The other day, while we ate dinner, she said, ‘Mummy you know I love you.”
‘Yes,’ I said.
‘And you love me,’ she said.
I nodded.
‘Then why do you become angry with me sometimes?’
‘Err,’ I said trying to formulate an answer but failing (many were the answers I could give, but all seemed rather lame).
‘I’m sorry,’ I said. ‘I’ll try not to get angry again.’
‘You don’t have to be sorry mummy,’ said my little angel. ‘We’re just talking.’
And for the second time in a few seconds, I had no answer.

How much does my little angel love me? More than I deserve.

The Tiger who didn’t Come for Tea

I remember Judith Kerr’s The Tiger who came to Tea, from my own childhood. I wasn’t very fond of it then, but I thought I ‘ought’ to get it for my little angel; after all, it is a classic I rationalised. So I did but it didn’t go down well.

First off, little angel couldn’t enjoy the story as with each turn of the page she was convinced Sophie would be eaten by the tiger. Then next came all the questions: how could the tiger drink all the water in the tap and what would happen if Sophie never had a bath ever again?
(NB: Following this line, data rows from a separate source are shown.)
(** Patterns for which the maximal match of a star misses nothing: behind the first star there
    is an exact sequence at most, and then another star at most. *)
Fixpoint simple_pattern (p : list Z) : bool :=
  match p with
  | [] => true
  | ch :: p' =>
      if ch =? ch_star then
        let pat := skip_while is_wild p' in
        match drop (exact_len pat) pat with
        | [] => true
        | c :: r => (c =? ch_star) && bool_decide (skip_while is_wild r = [])
        end
      else simple_pattern p'
  end.

Lemma match_pattern_loop_spec n p s :
  is_cstr p → is_cstr s → (length p < n)%nat →
  ∃ b, match_pattern_loop n p s = Some b ∧ (b = true → glob p s)
       ∧ (simple_pattern p = true → glob p s → b = true).
Proof.
  revert p s. induction n as [|n IH]; intros p s Hp Hs Hn; [lia|]. cbn [match_pattern_loop].
  destruct p as [|ch p].
  { rewrite chr_0_eqb by done. eexists. split; [done|]. rewrite bool_decide_eq_true.
    split; [intros ->; constructor|]. intros _ H. by inversion H. }
  apply Forall_cons in Hp as [Hch Hp]. simpl in Hn. cbn [simple_pattern].
  destruct (Z.eqb_spec ch ch_any) as [->|Hany].
  { destruct (IH p (drop 1 s)) as (b&Hb&Hsnd&Hcmp); [done|auto|lia|]. exists b.
    split; [done|]. split.
    - intros ?. destruct s as [|c s]; [apply glob_any_end|apply glob_any]; by apply Hsnd.
    - intros H1 H2. apply Hcmp; [done|].
      inversion H2; subst; first [done|exfalso; char_classes]. }
  destruct (Z.eqb_spec ch ch_star) as [->|Hstar].
  2: { destruct s as [|c s]; cbn [chr hd drop].
    - rewrite (proj2 (Z.eqb_neq _ _)) by lia. exists false. split; [done|]. split; [done|].
      intros _ H. inversion H; subst; done.
    - destruct (Z.eqb_spec ch c) as [->|Hc]; simpl.
      + rewrite drop_0. apply Forall_cons in Hs as [_ Hs].
        destruct (IH p s) as (b&Hb&Hsnd&Hcmp); [done|done|lia|]. exists b. split; [done|]. split.
        * intros ?. apply glob_exact; [char_classes|auto].
        * intros H1 H2. apply Hcmp; [done|]. inversion H2; subst; done.
      + exists false. split; [done|]. split; [done|]. intros _ H. inversion H; subst; done. }
  pose proof (skip_while_split is_wild p) as (_&_&_&Hw).
  pose proof (skip_while_length is_wild p) as Hlp.
  assert (Hstar : ∀ x s', s = x ++ s' → glob (skip_while is_wild p) s' → glob (ch_star :: p) s)
    by (intros x s' ->; apply glob_star).
  assert (Hinv : glob (ch_star :: p) s → ∃ x s', s = x ++ s' ∧ glob (skip_while is_wild p) s')
    by apply glob_star_inv.
  assert (Hpat : is_cstr (skip_while is_wild p)) by auto.
  remember (skip_while is_wild p) as pat eqn:Epat. clear Epat.
  rewrite chr_0_eqb by done. case_bool_decide as Hpe.
  { subst pat. exists true. split; [done|]. split; [|done]. intros _.
    apply (Hstar s []); [by rewrite app_nil_r|constructor]. }
  destruct Hw as [?|Hw]; [done|].
  pose proof (exact_len_spec pat) as (Hex&Hend&Hlen). pose proof (exact_len_pos pat Hpe Hw) as Hpos.
  assert (Hsplit : take (exact_len pat) pat ++ drop (exact_len pat) pat = pat) by apply take_drop.
  assert (Hseq : length (take (exact_len pat) pat) = exact_len pat) by (rewrite length_take; lia).
  assert (Hrest : is_cstr (drop (exact_len pat) pat)) by auto.
  remember (exact_len pat) as k eqn:Ek. clear Ek.
  remember (take k pat) as seq eqn:Eseq. remember (drop k pat) as rest eqn:Erest.
  assert (Hfit : glob (ch_star :: p) s → ∃ x s', s = x ++ seq ++ s' ∧ glob rest s').
  { intros (x&s1&->&H)%Hinv. rewrite <- Hsplit in H.
    apply glob_exact_inv in H as (s'&->&?); [|done]. eauto. }
  destruct (Z.ltb_spec (Z.of_nat (length s) - Z.of_nat k) 0) as [Hlt|Hge].
  { exists false. split; [done|]. split; [done|]. intros _ (x&s'&->&_)%Hfit.
    rewrite !length_app in Hlt. lia. }
  rewrite chr_0_eqb by done. case_bool_decide as Hre.
  { rewrite Hre, app_nil_r in Hsplit. replace (Z.to_nat (Z.of_nat (length s) - Z.of_nat k)) with (length s - k)%nat by lia.
    eexists. split; [done|]. rewrite bool_decide_eq_true.
    assert (Htk : take k (drop (length s - k) s) = drop (length s - k) s)
      by (apply take_ge; rewrite length_drop; lia).
    rewrite Htk, Hsplit. split.
    - intros Hd. apply (Hstar (take (length s - k) s) pat); [by rewrite <- Hd, take_drop|].
      rewrite <- (app_nil_r pat). apply glob_exact_app; [by rewrite <- Hsplit|constructor].
    - intros _ (x&s'&->&Hg)%Hfit. rewrite Hre in Hg. inversion Hg; subst s'.
      rewrite app_nil_r, length_app. rewrite <- Hsplit, Hseq.
      replace (length x + k - k)%nat with (length x) by lia. by rewrite drop_app_length. }
  destruct (last_match seq _ s None) as [m|] eqn:Em.
  - apply last_match_sound in Em as [?|(x&y&Hx&Hy)]; [done|].
    assert (Hdm : drop k m = y) by (rewrite Hy, <- Hseq; apply drop_app_length).
    rewrite Hdm. destruct (IH rest y) as (b&Hb&Hsnd&Hcmp).
    + done.
    + rewrite Hx, Hy in Hs. apply is_cstr_app in Hs as [_ Hs]. by apply is_cstr_app in Hs as [_ ?].
    + assert (length rest < length pat)%nat; [|lia]. rewrite Erest, length_drop. lia.
    + exists b. split; [done|]. split.
      * intros ?. apply (Hstar x m); [done|]. rewrite <- Hsplit, Hy. apply glob_exact_app; auto.
      * intros Hsim _. destruct rest as [|c r]; [done|].
        apply andb_true_iff in Hsim as [->%Z.eqb_eq Hr%bool_decide_eq_true]. apply Hcmp.
        { simpl. by rewrite Hr. }
        rewrite <- (app_nil_r y). apply glob_star. rewrite Hr. constructor.
  - exists false. split; [done|]. split; [done|]. intros _ (x&s'&->&_)%Hfit.
    exfalso. revert Em. apply last_match_complete.
    + intros ->. simpl in Hseq. lia.
    + rewrite !length_app, Hseq. lia.
Qed.

Lemma match_pattern_spec p s :
  is_cstr p → is_cstr s →
  ∃ b, usbfilterMatchStringPattern p s = Some b ∧ (b = true → glob p s)
       ∧ (simple_pattern p = true → glob p s → b = true).
Proof. intros. apply match_pattern_loop_spec; [done|done|lia]. Qed.

(** * The theorems *)

(** A numeric expression is accepted exactly if it is empty, or has a sub-expression
    and nothing between its separators but sub-expressions and blanks; an expression,
    accepted or not, matches exactly the numbers in the ranges of its well-formed
    sub-expressions, whichever way around their ends are.  Numbers of any length are read, and those above 16 bits count as 65535. *)
Lemma num_expression_spec s v :
  is_cstr s →
  (∃ rc, usbfilterValidateNumExpression s = Some rc ∧ validate_status rc
         ∧ (rc = VINF_SUCCESS ↔ s = [] ∨ num_expr_valid s))
  ∧ (∃ b, usbfilterMatchNumExpression s v = Some b
          ∧ (b = true ↔ Exists (λ p, ∃ x y, sub_expr p x y ∧ in_range v x y) (split_bar s))).
Proof.
  intros Hs. split; [by apply validate_num_expression_spec|by apply match_num_expression_spec].
Qed.
Fixpoint spec_ops (ops : list flt_op) (ty : Z) (cs : list criterion) :
    list Z * Z * list criterion :=
  match ops with
  | [] => ([], ty, cs)
  | op :: ops' =>
      let '(rc, ty, cs) := spec_op op ty cs in
      let '(rcs, ty, cs) := spec_ops ops' ty cs in
      (rc :: rcs, ty, cs)
  end.

(** C21. On a filter that has been initialised, any sequence of setters does, and returns,
    what the specification in terms of criteria says: each field keeps what it was last set
    to, strings move in the table without changing, and a string there is no room for is
    refused.  No access leaves the table or the fields. *)
Theorem filter_setters_refine ty ops :
  type_ok ty = true → Forall flt_op_ok ops →
  let '(rcs, ty', cs') := spec_ops ops ty (replicate 11 CrIgnore) in
  ∃ f, run_ops ops (USBFilterInit ty) = Some (rcs, f) ∧ represents f ty' cs'.
Proof.
  intros Hty Hops. pose proof (init_represents ty Hty) as Hrep. revert Hrep.
  generalize (USBFilterInit ty) as f. generalize (replicate 11 CrIgnore) as cs. clear Hty.
  revert ty. induction Hops as [|op ops Hop Hops IH]; intros ty cs f Hrep; [by exists f|].
  cbn [spec_ops run_ops].
  destruct (set_op_refines f ty cs op Hrep Hop) as (f1&E&Hrep1).
  destruct (spec_op op ty cs) as [[rc ty1] cs1]. cbn [fst snd] in *. rewrite E.
  cbn [mbind option_bind]. specialize (IH ty1 cs1 f1 Hrep1).
  destruct (spec_ops ops ty1 cs1) as [[rcs ty2] cs2]. destruct IH as (f2&->&?). by exists f2.
Qed.

(** Two strings, the first replaced by a longer one, a numeric expression, and a string that does
    not fit. *)
Definition demo_ops : list flt_op :=
  [OpStr 8 (c_string "acme") true; OpPattern 9 (c_string "wid*") false;
   OpNumExpr 0 (c_string " |0x10-0x20|7") true; OpStr 8 (c_string "acme corp") true;
   OpNum 3 9 false; OpMust 9 true; OpStr 10 (replicate 240 97) true; OpIgnore 0;
   OpStr 10 (c_string "00-1") false; OpNum 9 1 true; OpNumExpr 1 (c_string "x") true].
Then we came to crux of the matter: what would happen if the tiger came to our house?

‘Will he eat me?’ asked little angel.
I groaned internally, the book had opened a scary new front in her imagination.
‘No,’ I said. ‘He won’t eat you.”
‘He might,’ she said.
‘No he wouldn’t,’ I said trying to make light of the matter. ‘That would be so silly.’
‘What will he eat then?’
‘You can share your snacks with him,’ I said.
‘No!’ she said. (Little angel doesn’t do sharing.) ‘I don’t want the tiger to come to my house and eat all my food!’
I looked at her thinking now was a good time to tell her about the importance of sharing and the importance of honouring the guest – but she had already resolved the problem:
‘He can go to nanny’s house,’ she offered.
I smiled. ‘That is a great idea,’ I said. ‘Nanny will be so pleased.’